Scan the lines below and report each one containing "then" by copying it.

(Saved data entries)
%%

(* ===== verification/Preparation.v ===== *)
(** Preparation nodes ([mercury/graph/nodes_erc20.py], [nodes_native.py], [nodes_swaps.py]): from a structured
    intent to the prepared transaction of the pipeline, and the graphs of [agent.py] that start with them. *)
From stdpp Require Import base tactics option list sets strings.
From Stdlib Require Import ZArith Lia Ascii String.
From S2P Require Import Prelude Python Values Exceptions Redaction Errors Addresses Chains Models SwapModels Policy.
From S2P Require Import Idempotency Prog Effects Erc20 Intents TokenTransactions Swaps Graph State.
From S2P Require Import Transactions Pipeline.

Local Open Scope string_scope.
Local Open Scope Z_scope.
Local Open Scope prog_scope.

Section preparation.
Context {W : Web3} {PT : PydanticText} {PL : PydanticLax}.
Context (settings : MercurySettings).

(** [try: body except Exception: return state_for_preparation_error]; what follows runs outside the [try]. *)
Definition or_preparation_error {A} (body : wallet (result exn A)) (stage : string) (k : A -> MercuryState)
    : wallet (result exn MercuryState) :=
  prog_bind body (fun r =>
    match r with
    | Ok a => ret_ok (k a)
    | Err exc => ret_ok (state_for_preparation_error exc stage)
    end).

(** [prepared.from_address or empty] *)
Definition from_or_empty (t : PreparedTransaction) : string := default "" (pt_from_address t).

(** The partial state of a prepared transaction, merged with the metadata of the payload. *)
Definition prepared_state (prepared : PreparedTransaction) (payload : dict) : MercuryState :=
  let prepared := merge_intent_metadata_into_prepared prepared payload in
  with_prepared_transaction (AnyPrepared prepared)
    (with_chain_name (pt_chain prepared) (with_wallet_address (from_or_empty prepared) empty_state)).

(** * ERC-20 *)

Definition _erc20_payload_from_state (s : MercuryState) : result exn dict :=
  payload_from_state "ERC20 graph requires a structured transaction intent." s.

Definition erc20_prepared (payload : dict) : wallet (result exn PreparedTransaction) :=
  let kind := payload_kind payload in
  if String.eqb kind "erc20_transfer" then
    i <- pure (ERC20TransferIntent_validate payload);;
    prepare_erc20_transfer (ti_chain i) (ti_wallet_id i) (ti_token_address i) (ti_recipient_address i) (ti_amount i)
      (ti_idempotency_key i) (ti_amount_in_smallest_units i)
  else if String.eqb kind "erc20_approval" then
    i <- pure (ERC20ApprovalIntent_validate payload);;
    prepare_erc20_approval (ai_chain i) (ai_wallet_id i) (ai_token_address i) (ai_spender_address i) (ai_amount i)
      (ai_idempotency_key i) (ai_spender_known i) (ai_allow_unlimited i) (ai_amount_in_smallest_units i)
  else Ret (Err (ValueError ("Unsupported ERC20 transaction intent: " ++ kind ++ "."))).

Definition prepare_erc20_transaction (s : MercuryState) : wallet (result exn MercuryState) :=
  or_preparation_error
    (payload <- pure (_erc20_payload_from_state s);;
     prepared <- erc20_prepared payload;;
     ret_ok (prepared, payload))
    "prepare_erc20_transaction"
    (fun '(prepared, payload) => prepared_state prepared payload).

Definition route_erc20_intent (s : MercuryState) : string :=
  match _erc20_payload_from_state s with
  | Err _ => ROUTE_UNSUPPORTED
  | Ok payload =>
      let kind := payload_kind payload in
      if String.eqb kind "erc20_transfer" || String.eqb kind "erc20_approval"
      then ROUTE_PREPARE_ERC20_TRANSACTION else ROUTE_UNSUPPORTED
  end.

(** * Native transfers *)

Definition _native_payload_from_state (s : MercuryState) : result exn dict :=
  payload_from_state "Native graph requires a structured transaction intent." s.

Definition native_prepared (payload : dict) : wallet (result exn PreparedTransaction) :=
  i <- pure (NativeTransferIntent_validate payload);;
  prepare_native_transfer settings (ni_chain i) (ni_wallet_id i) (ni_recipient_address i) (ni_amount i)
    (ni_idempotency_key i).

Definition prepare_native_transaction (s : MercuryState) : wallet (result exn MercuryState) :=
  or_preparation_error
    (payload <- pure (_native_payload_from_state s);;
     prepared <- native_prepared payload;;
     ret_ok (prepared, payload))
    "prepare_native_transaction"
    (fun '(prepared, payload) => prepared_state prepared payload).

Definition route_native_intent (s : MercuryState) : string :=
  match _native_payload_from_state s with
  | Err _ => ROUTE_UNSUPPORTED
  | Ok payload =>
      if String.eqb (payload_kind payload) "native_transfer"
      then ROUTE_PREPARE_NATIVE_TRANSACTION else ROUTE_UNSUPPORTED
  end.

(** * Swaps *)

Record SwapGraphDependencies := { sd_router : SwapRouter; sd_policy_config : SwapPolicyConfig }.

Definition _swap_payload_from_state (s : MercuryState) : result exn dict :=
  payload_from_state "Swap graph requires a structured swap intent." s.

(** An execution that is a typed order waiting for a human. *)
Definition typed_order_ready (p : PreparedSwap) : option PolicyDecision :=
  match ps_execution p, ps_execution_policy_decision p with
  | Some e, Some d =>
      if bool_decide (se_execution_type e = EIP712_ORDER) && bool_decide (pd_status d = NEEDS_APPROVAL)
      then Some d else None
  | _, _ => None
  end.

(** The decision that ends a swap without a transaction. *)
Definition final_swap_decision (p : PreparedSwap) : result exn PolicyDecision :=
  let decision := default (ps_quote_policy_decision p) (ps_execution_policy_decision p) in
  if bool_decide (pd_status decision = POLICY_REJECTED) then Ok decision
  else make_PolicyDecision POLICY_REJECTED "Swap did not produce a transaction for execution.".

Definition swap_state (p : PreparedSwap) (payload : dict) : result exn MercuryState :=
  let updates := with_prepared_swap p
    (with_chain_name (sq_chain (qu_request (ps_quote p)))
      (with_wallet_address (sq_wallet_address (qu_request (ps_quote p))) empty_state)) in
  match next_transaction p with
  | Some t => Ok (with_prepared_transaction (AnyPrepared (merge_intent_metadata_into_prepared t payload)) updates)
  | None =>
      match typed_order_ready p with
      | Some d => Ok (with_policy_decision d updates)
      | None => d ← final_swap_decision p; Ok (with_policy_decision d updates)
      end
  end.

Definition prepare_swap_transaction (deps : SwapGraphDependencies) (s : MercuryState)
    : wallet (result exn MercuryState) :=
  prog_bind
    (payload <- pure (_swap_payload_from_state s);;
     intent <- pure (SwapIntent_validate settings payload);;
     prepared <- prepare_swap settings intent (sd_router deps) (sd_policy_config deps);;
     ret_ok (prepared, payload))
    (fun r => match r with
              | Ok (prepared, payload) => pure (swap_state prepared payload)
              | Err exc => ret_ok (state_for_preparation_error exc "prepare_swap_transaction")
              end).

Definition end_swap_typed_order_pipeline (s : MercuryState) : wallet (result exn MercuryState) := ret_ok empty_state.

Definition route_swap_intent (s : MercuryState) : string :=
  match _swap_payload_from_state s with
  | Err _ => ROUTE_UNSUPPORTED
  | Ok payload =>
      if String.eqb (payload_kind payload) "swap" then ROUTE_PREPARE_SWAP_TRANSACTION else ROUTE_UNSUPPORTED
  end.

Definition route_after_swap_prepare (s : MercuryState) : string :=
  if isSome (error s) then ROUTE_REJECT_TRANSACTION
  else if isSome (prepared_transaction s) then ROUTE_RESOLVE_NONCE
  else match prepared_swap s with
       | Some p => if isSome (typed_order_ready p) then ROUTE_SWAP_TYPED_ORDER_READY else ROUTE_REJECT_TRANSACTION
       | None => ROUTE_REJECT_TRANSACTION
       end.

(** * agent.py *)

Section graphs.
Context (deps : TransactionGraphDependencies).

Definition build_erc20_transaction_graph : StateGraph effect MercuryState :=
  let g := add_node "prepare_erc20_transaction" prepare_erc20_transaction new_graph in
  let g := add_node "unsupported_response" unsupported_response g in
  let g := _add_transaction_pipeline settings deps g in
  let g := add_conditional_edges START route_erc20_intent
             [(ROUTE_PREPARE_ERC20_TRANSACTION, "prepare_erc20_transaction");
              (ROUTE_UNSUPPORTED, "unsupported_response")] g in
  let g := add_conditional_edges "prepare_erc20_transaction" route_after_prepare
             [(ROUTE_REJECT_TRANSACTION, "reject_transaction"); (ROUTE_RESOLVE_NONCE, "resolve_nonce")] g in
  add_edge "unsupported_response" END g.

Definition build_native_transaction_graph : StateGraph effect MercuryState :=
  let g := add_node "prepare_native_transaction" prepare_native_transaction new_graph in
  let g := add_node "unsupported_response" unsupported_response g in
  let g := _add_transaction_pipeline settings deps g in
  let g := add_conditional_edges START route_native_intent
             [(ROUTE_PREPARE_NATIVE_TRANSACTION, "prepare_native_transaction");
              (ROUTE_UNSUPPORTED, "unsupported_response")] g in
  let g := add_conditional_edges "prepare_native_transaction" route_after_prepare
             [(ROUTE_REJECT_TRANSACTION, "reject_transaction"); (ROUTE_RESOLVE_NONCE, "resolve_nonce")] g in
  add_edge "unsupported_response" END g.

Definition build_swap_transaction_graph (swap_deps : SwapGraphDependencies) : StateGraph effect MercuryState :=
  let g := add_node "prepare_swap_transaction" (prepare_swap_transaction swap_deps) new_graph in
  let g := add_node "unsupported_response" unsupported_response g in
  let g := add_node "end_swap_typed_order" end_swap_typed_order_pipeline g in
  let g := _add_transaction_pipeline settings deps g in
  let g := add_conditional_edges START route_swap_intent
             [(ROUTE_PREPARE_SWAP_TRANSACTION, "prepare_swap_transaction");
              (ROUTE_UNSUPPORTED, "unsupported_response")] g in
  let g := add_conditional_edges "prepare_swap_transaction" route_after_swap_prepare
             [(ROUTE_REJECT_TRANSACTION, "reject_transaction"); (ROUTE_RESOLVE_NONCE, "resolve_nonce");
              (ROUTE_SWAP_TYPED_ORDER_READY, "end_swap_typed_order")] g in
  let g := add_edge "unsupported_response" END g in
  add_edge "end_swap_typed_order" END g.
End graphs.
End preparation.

%%

RESPONSE AREA
  if String.eqb kind "erc20_transfer" then
  else if String.eqb kind "erc20_approval" then
      then ROUTE_PREPARE_ERC20_TRANSACTION else ROUTE_UNSUPPORTED
      then ROUTE_PREPARE_NATIVE_TRANSACTION else ROUTE_UNSUPPORTED
      then Some d else None
  if bool_decide (pd_status decision = POLICY_REJECTED) then Ok decision
      if String.eqb (payload_kind payload) "swap" then ROUTE_PREPARE_SWAP_TRANSACTION else ROUTE_UNSUPPORTED
  if isSome (error s) then ROUTE_REJECT_TRANSACTION
  else if isSome (prepared_transaction s) then ROUTE_RESOLVE_NONCE
       | Some p => if isSome (typed_order_ready p) then ROUTE_SWAP_TYPED_ORDER_READY else ROUTE_REJECT_TRANSACTION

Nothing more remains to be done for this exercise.